AVAILABLE DATA below:

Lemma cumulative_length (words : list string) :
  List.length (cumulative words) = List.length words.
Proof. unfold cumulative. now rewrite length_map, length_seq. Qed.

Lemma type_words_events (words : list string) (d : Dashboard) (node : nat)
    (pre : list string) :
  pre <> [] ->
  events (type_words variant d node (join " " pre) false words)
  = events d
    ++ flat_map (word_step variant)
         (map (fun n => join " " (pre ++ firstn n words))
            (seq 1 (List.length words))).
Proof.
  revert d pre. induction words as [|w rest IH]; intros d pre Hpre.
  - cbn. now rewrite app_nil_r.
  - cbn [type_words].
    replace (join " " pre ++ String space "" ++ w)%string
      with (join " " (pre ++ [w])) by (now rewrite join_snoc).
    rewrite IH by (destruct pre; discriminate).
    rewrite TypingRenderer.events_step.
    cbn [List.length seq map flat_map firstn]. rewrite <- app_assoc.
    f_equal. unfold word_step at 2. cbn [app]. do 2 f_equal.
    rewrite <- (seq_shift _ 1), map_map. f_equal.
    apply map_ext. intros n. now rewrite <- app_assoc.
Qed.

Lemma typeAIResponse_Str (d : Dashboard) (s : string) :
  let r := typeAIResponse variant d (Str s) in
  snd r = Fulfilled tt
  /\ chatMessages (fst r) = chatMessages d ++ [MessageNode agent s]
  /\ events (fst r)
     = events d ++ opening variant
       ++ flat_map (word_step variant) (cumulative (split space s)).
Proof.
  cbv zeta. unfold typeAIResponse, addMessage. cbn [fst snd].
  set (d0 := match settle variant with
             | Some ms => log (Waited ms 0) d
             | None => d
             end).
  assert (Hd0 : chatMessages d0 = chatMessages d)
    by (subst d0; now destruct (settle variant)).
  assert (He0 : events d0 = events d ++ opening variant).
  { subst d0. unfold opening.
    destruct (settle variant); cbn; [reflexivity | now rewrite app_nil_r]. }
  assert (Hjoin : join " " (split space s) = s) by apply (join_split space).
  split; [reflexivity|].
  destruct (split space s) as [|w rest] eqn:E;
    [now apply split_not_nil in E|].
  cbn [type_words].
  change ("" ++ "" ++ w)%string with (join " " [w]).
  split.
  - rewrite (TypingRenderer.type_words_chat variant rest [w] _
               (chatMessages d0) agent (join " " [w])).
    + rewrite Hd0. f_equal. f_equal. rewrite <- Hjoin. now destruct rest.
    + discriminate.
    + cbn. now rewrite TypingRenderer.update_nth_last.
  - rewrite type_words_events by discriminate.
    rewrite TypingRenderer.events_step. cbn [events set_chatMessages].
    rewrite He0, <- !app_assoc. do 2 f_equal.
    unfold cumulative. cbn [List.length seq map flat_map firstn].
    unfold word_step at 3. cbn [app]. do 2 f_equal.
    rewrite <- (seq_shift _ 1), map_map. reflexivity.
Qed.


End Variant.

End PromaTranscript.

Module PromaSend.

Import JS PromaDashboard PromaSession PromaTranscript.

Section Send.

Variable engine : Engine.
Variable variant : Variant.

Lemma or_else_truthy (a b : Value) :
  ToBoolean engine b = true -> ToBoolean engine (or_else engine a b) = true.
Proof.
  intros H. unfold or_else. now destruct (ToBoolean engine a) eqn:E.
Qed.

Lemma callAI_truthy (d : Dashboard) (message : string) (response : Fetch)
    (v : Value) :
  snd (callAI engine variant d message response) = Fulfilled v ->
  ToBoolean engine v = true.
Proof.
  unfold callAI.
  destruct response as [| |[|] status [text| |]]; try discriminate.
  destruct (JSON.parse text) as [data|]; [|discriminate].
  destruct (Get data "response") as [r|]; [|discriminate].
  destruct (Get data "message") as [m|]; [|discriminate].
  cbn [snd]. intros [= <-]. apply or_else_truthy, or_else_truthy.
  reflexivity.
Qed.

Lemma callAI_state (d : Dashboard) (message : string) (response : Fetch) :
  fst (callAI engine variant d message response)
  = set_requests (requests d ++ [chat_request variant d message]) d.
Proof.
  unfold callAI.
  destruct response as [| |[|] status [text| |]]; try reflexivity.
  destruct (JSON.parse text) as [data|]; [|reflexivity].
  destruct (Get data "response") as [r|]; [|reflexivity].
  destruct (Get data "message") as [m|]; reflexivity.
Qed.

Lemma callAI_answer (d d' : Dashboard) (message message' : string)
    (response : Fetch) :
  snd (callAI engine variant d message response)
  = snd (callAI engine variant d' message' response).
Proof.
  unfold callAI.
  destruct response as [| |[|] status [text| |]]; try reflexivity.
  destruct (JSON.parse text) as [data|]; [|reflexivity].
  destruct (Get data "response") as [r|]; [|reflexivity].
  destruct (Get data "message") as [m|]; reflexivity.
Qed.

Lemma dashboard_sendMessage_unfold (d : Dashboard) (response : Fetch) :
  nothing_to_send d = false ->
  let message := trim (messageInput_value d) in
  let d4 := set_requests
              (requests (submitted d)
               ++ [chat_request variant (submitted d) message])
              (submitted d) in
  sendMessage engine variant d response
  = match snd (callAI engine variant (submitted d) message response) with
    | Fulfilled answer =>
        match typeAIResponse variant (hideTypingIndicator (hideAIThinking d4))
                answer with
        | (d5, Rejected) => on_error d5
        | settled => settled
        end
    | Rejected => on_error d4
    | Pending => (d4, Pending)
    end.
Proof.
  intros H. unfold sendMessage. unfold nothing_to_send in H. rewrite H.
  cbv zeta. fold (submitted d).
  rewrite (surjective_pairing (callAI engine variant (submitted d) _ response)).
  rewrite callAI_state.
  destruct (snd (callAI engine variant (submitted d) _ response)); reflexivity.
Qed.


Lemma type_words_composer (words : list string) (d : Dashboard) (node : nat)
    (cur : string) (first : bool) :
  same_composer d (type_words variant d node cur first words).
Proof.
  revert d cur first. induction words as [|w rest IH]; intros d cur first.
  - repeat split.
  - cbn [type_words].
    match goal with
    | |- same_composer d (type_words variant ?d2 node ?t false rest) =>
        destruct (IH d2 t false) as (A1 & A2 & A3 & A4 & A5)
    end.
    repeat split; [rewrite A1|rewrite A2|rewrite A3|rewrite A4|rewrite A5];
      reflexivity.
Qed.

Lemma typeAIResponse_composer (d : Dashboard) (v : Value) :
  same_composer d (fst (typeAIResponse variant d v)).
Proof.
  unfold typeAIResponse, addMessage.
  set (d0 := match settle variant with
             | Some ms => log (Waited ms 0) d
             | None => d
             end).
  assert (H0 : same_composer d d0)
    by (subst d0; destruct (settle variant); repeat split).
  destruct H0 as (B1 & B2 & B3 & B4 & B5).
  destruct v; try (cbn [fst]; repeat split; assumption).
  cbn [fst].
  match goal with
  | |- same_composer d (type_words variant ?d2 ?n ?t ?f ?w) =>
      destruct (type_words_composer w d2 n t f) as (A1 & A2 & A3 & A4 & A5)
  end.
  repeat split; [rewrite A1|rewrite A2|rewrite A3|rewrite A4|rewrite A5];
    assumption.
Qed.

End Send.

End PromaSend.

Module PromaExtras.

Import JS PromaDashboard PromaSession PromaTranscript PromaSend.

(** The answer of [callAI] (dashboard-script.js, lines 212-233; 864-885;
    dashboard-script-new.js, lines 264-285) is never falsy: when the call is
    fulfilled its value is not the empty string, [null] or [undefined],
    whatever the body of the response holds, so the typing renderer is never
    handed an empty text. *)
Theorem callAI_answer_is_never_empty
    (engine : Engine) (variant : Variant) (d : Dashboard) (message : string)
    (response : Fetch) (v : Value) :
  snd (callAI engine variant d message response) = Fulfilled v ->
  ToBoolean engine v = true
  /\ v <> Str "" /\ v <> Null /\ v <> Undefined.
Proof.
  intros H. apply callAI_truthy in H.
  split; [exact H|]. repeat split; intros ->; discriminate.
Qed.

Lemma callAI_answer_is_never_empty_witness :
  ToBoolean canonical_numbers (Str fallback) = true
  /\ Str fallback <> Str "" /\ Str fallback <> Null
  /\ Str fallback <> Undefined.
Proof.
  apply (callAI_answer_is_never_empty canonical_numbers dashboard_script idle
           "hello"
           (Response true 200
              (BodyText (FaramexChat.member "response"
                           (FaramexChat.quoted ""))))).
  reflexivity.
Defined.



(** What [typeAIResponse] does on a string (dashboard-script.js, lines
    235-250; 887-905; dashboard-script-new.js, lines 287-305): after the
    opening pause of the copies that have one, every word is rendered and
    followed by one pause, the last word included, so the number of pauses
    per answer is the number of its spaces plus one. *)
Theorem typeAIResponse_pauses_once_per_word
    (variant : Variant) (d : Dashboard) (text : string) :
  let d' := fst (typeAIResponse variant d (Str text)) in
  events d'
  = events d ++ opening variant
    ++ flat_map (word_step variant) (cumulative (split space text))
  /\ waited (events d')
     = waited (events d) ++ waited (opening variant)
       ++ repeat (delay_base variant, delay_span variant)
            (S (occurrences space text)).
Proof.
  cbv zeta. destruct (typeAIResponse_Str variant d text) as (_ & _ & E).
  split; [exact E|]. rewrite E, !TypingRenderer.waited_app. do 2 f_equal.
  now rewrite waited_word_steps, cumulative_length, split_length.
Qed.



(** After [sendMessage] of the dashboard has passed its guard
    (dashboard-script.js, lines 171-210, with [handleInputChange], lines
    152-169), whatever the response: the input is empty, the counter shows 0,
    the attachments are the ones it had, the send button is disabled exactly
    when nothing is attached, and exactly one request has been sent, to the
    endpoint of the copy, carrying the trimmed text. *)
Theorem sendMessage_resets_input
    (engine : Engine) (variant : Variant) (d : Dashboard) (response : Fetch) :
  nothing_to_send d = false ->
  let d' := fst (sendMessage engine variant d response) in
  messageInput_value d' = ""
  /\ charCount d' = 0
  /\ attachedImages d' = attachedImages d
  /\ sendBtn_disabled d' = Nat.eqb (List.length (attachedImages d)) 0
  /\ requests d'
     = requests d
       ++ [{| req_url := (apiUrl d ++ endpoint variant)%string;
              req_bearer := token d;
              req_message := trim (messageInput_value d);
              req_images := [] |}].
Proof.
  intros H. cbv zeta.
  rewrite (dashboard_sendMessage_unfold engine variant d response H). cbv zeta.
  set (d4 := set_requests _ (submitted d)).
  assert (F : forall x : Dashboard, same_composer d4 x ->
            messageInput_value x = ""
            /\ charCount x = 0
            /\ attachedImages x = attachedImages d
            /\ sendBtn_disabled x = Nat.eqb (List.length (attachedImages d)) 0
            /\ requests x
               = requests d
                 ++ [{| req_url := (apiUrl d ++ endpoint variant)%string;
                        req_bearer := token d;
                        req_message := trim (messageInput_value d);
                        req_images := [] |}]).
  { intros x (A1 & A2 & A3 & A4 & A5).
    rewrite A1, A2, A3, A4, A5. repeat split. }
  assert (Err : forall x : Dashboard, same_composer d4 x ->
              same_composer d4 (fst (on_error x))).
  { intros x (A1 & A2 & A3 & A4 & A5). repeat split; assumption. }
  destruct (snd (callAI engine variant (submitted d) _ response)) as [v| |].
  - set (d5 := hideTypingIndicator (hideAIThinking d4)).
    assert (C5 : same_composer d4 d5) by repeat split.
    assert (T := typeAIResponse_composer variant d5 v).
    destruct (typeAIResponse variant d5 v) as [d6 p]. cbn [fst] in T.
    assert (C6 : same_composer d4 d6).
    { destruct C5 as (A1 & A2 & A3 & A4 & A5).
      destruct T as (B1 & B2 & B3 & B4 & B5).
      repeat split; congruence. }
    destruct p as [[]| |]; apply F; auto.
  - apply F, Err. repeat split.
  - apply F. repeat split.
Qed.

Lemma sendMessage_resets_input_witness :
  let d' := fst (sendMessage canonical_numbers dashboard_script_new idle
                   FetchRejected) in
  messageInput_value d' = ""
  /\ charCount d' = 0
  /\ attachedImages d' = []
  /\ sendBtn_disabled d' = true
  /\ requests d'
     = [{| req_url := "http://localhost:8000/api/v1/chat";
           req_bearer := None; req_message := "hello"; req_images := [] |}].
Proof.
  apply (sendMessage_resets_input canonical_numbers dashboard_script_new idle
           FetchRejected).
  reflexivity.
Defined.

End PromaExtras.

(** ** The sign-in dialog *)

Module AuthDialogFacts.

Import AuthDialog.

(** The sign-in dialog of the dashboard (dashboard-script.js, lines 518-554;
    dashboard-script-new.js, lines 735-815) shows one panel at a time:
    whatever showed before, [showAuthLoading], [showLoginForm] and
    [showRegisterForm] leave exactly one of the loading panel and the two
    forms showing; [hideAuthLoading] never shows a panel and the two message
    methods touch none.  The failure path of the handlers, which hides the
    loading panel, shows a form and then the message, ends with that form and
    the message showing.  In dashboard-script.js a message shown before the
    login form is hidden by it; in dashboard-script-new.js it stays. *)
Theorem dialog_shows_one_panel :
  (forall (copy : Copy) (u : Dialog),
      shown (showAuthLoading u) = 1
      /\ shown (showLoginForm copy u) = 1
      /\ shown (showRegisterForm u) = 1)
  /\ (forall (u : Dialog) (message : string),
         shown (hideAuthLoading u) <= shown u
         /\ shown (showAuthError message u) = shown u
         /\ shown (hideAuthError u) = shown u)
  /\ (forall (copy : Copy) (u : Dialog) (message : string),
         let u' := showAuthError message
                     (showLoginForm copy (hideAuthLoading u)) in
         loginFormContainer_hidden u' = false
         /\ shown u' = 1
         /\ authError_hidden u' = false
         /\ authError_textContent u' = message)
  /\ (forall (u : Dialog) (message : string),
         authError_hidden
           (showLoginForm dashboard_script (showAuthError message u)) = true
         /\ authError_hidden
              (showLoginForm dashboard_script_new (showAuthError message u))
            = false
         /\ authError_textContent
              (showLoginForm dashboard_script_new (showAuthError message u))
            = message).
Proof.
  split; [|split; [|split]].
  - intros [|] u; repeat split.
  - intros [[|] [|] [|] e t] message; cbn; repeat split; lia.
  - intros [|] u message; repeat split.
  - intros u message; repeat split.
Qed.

End of AVAILABLE DATA.

TASK OBJECTIVE » Take the first line of the material above as the start and the line that contains "revert d pre." as the end. Output only that span, every line exactly as it stands.

RESPONSE AREA »
Lemma cumulative_length (words : list string) :
  List.length (cumulative words) = List.length words.
Proof. unfold cumulative. now rewrite length_map, length_seq. Qed.

Lemma type_words_events (words : list string) (d : Dashboard) (node : nat)
    (pre : list string) :
  pre <> [] ->
  events (type_words variant d node (join " " pre) false words)
  = events d
    ++ flat_map (word_step variant)
         (map (fun n => join " " (pre ++ firstn n words))
            (seq 1 (List.length words))).
Proof.
  revert d pre. induction words as [|w rest IH]; intros d pre Hpre.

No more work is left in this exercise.